Problem to solve
Going line by line through the data below, how many lines contain the word "EmptyString"? Give only the number.

Data for analysis

____

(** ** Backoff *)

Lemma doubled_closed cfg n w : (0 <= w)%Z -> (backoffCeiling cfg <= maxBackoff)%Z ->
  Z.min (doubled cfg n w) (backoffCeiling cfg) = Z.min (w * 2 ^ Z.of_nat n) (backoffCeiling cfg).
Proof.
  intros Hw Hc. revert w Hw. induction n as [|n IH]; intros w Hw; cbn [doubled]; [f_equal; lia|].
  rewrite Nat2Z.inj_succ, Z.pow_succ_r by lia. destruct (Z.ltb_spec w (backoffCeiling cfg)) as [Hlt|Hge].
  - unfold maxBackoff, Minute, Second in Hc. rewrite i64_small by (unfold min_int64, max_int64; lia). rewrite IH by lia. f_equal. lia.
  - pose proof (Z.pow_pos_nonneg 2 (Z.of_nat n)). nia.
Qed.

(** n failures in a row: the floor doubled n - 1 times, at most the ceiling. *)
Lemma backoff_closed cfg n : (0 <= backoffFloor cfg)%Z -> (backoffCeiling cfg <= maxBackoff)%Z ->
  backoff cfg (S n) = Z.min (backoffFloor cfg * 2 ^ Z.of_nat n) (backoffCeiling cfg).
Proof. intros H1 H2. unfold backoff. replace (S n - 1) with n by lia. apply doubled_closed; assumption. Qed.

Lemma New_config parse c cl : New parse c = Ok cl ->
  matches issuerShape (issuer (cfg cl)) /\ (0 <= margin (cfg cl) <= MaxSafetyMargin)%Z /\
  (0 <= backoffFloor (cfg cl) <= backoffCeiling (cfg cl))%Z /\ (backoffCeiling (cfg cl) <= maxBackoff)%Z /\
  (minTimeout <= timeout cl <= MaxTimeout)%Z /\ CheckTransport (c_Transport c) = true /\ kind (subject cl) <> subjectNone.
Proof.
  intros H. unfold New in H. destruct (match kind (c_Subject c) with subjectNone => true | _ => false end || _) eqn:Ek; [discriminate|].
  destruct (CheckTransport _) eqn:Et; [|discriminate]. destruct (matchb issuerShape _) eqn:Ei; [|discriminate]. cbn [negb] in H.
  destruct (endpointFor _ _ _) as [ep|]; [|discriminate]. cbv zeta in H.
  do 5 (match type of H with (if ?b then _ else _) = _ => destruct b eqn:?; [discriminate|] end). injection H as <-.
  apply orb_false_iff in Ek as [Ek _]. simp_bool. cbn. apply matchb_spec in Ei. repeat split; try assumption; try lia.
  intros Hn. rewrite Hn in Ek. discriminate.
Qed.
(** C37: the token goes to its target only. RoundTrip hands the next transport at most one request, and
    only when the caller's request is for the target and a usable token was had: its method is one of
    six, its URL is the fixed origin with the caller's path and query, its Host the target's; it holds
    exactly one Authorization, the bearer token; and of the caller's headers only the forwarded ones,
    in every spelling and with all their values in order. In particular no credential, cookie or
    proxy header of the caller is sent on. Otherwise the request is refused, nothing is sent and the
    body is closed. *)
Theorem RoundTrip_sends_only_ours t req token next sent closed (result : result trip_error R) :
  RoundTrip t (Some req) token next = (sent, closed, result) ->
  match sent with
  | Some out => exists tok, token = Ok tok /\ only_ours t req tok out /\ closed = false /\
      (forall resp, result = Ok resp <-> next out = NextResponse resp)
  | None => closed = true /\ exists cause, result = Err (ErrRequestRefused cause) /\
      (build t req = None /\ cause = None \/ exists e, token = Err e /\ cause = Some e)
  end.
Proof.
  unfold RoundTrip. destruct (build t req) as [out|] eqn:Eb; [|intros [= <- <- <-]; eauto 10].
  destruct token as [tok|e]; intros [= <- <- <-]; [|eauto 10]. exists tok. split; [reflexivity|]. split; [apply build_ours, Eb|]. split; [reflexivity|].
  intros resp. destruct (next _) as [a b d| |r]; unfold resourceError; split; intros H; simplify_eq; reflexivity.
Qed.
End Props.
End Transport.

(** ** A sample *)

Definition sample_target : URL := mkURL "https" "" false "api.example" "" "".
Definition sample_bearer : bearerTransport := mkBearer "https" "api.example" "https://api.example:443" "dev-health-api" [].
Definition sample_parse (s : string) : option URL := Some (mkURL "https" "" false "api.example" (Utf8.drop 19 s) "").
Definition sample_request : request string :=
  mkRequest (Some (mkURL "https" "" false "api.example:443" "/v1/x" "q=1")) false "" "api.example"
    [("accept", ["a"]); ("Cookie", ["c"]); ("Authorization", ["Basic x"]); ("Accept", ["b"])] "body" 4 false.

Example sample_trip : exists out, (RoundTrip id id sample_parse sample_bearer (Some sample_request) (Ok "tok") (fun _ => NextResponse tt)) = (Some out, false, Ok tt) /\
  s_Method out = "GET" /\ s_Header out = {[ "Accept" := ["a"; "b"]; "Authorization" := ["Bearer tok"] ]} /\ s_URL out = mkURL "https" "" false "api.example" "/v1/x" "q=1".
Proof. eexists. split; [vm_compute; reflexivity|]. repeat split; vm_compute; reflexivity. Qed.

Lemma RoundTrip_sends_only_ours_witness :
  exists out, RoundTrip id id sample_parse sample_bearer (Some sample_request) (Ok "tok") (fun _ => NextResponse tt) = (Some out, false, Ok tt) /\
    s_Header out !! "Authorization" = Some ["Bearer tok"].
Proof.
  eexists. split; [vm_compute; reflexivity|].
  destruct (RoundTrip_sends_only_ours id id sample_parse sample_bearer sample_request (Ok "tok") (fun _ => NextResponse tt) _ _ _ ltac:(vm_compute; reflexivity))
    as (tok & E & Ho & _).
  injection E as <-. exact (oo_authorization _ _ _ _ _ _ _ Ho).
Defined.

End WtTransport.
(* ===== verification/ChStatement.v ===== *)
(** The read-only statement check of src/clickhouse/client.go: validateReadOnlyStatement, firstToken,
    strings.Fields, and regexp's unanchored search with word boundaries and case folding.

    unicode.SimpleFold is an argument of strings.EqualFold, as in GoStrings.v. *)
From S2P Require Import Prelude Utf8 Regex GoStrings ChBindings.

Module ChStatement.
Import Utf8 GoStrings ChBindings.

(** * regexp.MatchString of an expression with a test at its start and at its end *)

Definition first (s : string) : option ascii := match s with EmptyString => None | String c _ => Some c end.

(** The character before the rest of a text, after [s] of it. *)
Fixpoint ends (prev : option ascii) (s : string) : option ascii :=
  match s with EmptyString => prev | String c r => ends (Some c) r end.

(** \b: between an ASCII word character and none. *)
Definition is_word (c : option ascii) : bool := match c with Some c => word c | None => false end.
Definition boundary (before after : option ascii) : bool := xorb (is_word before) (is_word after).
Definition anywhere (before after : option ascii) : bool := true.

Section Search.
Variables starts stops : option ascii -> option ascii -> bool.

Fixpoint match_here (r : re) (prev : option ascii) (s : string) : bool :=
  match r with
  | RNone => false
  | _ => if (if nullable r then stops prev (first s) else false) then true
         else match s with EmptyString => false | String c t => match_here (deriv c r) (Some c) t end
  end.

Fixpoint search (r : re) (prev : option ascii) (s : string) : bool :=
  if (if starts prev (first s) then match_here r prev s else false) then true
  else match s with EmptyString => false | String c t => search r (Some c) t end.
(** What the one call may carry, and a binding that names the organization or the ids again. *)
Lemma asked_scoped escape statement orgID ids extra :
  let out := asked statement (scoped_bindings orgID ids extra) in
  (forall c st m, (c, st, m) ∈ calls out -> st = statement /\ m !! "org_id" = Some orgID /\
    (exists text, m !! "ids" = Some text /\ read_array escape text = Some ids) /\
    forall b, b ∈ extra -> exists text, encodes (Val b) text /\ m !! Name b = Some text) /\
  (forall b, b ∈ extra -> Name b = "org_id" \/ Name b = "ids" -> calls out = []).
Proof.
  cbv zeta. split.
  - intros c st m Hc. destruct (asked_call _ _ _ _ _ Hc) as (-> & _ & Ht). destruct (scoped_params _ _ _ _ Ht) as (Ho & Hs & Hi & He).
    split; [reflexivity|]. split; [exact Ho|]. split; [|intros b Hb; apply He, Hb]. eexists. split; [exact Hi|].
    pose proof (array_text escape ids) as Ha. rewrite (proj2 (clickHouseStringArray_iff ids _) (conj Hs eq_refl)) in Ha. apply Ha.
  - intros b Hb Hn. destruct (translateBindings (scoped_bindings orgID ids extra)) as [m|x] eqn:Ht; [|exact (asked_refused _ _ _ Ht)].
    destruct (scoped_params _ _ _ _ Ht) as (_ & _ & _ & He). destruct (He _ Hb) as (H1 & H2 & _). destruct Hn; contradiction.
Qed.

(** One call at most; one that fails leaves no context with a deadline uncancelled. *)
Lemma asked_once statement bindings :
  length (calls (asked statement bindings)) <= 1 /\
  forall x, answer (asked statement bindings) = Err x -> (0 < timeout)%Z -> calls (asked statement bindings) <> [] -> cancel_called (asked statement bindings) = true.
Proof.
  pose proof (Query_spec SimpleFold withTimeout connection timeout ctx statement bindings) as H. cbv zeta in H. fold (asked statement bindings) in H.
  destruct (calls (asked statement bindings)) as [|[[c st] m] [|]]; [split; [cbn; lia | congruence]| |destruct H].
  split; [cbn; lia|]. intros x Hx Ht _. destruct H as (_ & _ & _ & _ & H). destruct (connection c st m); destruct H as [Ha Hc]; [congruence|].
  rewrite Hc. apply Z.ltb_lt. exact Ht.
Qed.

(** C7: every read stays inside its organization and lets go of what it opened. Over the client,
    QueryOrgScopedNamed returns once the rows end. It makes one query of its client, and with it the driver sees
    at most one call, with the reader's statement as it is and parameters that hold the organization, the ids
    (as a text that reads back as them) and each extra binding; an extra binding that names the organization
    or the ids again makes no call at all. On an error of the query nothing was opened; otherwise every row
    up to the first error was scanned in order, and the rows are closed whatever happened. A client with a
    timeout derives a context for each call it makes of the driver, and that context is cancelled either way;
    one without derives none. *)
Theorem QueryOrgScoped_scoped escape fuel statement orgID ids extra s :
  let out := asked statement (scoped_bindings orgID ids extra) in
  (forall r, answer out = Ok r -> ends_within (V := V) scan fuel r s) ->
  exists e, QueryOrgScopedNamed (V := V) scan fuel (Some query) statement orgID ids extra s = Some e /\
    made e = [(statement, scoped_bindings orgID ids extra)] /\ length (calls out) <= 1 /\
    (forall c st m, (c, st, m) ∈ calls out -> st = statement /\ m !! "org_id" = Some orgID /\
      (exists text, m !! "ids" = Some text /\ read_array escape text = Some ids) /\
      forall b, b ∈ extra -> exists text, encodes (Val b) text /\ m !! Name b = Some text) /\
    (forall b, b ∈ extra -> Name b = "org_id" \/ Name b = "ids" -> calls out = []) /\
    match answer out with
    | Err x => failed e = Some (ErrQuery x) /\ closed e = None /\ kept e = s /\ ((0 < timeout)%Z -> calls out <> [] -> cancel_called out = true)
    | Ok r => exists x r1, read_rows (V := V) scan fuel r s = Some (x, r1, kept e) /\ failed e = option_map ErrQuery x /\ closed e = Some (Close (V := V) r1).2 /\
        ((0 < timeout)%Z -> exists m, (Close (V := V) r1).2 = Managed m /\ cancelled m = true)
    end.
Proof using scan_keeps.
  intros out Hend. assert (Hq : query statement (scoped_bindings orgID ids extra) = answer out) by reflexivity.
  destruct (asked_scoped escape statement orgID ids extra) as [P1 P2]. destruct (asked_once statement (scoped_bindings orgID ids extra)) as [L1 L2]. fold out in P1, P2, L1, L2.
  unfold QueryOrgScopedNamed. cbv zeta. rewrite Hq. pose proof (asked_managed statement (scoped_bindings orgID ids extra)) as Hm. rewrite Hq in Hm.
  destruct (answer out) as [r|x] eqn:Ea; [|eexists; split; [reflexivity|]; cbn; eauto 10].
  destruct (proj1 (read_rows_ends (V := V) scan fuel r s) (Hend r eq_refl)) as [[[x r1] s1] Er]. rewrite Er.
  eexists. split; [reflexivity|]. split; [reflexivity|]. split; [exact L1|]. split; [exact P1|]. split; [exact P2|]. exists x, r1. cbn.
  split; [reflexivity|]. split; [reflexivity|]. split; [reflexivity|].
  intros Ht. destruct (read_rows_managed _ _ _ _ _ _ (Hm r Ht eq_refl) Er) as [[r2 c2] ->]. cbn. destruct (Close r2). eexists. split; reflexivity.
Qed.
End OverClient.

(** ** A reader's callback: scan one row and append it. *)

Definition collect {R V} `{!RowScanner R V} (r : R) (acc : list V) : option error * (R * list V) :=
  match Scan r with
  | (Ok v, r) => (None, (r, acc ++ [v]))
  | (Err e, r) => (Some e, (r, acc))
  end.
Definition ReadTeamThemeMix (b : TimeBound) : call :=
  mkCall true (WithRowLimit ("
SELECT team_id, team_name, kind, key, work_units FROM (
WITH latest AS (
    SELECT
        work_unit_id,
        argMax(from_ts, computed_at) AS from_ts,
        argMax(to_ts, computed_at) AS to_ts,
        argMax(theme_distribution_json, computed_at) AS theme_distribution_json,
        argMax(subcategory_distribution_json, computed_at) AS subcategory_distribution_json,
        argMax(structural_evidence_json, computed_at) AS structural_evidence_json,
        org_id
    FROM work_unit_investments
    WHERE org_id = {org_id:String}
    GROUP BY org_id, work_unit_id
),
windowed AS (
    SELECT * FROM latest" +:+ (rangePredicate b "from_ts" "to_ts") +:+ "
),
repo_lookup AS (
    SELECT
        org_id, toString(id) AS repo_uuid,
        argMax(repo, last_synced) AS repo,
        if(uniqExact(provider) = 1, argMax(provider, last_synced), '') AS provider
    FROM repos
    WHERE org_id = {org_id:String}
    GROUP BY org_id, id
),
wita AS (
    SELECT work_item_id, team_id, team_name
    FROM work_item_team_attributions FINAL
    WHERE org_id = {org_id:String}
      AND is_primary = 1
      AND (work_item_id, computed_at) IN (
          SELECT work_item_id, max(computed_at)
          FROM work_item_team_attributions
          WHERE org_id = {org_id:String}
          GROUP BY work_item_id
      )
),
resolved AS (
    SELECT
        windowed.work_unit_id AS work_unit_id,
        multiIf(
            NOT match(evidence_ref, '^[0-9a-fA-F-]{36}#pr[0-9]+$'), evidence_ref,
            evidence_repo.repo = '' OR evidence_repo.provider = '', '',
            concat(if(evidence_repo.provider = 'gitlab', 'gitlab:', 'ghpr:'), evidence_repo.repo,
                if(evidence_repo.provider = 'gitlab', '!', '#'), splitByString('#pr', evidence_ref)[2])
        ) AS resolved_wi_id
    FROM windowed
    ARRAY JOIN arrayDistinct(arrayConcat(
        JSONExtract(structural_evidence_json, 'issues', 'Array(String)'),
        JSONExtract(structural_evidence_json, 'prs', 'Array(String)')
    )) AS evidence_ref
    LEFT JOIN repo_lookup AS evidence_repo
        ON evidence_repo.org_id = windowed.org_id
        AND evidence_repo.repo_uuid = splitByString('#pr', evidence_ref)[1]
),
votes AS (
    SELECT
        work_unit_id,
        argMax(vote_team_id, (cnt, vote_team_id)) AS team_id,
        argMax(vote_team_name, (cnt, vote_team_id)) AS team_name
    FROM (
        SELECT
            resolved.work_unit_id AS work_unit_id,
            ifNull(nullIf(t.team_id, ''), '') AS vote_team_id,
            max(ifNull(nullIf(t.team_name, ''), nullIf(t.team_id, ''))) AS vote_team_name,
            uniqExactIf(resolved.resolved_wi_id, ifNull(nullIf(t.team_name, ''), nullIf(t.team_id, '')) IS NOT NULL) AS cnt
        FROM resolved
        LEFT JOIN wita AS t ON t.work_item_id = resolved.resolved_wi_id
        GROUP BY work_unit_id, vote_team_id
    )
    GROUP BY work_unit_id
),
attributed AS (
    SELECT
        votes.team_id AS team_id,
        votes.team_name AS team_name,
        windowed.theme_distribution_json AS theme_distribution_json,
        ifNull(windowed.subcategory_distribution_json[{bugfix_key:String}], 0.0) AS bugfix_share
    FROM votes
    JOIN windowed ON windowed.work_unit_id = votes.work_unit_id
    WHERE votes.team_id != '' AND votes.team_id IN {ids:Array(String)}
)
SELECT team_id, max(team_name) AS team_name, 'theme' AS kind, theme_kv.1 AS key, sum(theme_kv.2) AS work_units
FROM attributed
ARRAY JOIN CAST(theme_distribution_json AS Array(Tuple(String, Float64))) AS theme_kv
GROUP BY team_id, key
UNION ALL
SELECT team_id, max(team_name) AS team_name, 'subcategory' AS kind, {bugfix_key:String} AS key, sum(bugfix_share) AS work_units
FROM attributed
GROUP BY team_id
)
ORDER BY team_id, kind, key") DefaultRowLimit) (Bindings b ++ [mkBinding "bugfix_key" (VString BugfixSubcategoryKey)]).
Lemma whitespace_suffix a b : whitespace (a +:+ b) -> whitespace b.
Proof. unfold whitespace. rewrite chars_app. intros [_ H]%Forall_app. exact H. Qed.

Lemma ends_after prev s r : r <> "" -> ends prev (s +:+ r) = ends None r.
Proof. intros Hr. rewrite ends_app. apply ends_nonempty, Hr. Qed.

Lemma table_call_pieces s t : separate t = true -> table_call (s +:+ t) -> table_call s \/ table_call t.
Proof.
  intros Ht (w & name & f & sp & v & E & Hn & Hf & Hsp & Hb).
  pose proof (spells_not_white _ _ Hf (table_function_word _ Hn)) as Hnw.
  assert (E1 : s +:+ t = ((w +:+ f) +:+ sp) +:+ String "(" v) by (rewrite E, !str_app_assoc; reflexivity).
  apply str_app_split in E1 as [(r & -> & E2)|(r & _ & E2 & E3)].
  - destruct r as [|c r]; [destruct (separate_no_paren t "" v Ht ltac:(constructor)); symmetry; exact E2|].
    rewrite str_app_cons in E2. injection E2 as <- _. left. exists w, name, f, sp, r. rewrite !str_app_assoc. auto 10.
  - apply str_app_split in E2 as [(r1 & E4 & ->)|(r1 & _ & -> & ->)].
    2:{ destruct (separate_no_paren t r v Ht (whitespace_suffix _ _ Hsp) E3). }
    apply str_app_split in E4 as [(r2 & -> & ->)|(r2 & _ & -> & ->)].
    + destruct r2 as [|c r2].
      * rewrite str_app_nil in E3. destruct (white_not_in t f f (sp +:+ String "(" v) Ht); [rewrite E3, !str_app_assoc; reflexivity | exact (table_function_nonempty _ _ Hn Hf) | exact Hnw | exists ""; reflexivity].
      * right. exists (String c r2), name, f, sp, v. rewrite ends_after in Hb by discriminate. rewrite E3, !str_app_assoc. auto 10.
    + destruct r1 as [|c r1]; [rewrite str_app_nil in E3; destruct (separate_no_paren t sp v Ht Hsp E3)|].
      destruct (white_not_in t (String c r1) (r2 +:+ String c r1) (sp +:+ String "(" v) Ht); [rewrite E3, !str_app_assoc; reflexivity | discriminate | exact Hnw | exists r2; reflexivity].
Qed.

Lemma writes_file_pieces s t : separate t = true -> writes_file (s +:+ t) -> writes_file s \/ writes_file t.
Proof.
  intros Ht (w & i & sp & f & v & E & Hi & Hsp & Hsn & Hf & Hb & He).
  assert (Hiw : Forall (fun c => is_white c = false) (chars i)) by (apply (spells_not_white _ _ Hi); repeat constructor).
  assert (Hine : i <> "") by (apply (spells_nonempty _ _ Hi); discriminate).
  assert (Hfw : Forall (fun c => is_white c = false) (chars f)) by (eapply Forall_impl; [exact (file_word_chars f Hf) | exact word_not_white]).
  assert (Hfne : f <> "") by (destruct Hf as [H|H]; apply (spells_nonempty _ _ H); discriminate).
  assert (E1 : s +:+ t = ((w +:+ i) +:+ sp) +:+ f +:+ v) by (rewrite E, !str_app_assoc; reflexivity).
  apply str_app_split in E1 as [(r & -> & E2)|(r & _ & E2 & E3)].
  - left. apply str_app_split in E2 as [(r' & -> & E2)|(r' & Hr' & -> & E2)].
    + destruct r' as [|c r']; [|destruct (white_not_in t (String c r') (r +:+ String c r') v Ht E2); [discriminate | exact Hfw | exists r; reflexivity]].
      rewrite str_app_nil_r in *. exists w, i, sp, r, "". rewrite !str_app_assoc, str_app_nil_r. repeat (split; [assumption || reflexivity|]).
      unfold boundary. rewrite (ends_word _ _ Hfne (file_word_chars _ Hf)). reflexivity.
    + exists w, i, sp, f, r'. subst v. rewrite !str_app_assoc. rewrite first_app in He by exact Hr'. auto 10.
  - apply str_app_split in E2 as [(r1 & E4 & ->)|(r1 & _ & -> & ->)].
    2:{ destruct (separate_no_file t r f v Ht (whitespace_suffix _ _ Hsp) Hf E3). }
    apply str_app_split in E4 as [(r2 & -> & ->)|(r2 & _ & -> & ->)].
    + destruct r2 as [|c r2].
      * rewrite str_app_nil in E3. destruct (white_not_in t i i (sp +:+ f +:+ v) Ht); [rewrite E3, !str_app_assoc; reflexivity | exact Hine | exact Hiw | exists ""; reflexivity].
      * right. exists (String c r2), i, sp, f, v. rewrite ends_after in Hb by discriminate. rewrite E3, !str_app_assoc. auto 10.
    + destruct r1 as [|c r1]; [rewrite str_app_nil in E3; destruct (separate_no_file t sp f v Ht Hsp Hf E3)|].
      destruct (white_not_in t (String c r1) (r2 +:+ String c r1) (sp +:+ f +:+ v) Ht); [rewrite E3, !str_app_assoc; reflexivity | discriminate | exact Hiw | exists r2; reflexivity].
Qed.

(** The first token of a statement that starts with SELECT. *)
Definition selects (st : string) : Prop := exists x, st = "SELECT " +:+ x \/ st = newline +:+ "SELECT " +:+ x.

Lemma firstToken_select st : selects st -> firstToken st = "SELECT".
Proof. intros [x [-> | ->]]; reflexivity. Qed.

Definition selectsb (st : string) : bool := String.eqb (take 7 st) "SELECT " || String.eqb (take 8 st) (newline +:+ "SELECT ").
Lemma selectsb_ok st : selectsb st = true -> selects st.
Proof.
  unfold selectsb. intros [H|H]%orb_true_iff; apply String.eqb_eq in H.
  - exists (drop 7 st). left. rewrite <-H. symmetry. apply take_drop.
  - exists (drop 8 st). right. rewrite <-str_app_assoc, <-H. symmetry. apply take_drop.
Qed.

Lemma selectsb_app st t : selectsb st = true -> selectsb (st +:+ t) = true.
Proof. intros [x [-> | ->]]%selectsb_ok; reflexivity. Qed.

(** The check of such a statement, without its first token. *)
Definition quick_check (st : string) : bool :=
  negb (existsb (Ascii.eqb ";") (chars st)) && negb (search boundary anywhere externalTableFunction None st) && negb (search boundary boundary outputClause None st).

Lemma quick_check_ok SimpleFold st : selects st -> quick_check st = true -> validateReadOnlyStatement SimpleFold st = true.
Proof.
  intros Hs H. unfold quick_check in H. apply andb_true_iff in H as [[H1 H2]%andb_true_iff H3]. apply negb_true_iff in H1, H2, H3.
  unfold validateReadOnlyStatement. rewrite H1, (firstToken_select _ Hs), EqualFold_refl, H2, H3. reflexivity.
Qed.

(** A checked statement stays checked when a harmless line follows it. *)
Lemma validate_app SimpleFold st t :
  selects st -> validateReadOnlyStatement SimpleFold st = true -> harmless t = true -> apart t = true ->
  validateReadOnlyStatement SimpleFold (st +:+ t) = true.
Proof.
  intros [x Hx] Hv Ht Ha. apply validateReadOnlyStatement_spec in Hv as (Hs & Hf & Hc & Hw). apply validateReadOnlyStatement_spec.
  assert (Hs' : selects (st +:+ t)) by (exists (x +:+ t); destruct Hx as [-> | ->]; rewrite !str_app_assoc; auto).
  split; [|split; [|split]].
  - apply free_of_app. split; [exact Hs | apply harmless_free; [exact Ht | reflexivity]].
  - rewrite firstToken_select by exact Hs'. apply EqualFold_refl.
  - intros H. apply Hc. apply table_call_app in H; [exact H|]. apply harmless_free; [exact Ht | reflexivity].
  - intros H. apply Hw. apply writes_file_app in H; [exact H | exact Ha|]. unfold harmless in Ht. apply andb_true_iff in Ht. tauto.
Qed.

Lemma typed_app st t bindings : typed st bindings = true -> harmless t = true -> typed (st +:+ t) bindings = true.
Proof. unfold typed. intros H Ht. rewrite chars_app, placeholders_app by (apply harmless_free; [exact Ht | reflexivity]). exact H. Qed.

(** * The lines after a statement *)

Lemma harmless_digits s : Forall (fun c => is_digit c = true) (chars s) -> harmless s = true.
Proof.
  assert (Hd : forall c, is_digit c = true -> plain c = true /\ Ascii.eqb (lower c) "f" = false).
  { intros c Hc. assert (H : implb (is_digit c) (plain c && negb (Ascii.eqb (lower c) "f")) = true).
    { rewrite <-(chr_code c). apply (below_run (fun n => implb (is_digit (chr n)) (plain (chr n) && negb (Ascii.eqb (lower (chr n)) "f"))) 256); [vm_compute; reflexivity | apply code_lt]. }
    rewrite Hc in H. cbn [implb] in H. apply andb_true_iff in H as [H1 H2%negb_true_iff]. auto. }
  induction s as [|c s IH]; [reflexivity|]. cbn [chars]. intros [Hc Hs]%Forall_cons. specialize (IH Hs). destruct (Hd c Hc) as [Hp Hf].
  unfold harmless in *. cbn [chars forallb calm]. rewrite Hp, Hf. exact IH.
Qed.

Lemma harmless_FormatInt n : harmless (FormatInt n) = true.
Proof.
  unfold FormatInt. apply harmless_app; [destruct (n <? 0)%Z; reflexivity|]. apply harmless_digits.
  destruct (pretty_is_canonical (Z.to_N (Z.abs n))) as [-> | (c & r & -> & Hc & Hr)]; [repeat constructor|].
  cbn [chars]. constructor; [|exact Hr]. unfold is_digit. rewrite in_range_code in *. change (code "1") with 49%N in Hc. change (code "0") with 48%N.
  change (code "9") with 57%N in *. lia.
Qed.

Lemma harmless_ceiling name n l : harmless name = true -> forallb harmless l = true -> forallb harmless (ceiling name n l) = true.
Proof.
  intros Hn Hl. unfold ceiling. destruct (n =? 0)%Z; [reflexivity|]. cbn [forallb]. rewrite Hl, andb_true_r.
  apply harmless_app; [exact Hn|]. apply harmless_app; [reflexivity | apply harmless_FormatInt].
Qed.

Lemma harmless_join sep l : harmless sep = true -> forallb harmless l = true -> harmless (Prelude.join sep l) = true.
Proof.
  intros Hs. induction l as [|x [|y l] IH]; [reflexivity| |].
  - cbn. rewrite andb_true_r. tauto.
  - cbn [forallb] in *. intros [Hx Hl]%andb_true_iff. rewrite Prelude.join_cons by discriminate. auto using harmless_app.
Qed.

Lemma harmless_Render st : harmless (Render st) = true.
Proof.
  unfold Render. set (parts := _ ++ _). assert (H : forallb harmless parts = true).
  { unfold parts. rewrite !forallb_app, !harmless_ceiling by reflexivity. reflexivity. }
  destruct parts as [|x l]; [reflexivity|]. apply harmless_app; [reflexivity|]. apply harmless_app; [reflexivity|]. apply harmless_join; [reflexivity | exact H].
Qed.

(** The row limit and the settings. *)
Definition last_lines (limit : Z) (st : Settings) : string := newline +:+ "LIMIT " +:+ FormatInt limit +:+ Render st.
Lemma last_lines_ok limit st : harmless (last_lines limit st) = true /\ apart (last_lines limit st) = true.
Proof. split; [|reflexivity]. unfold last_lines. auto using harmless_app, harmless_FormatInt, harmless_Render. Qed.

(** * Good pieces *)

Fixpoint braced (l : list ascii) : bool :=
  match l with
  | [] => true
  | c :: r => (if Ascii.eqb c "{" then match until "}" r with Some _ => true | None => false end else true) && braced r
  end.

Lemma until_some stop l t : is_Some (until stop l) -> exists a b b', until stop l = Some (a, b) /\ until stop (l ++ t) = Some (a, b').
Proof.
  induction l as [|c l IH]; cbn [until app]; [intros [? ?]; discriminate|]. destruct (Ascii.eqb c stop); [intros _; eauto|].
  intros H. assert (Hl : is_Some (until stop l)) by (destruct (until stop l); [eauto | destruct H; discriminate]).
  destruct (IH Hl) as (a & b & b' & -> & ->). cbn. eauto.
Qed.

____

Reply
4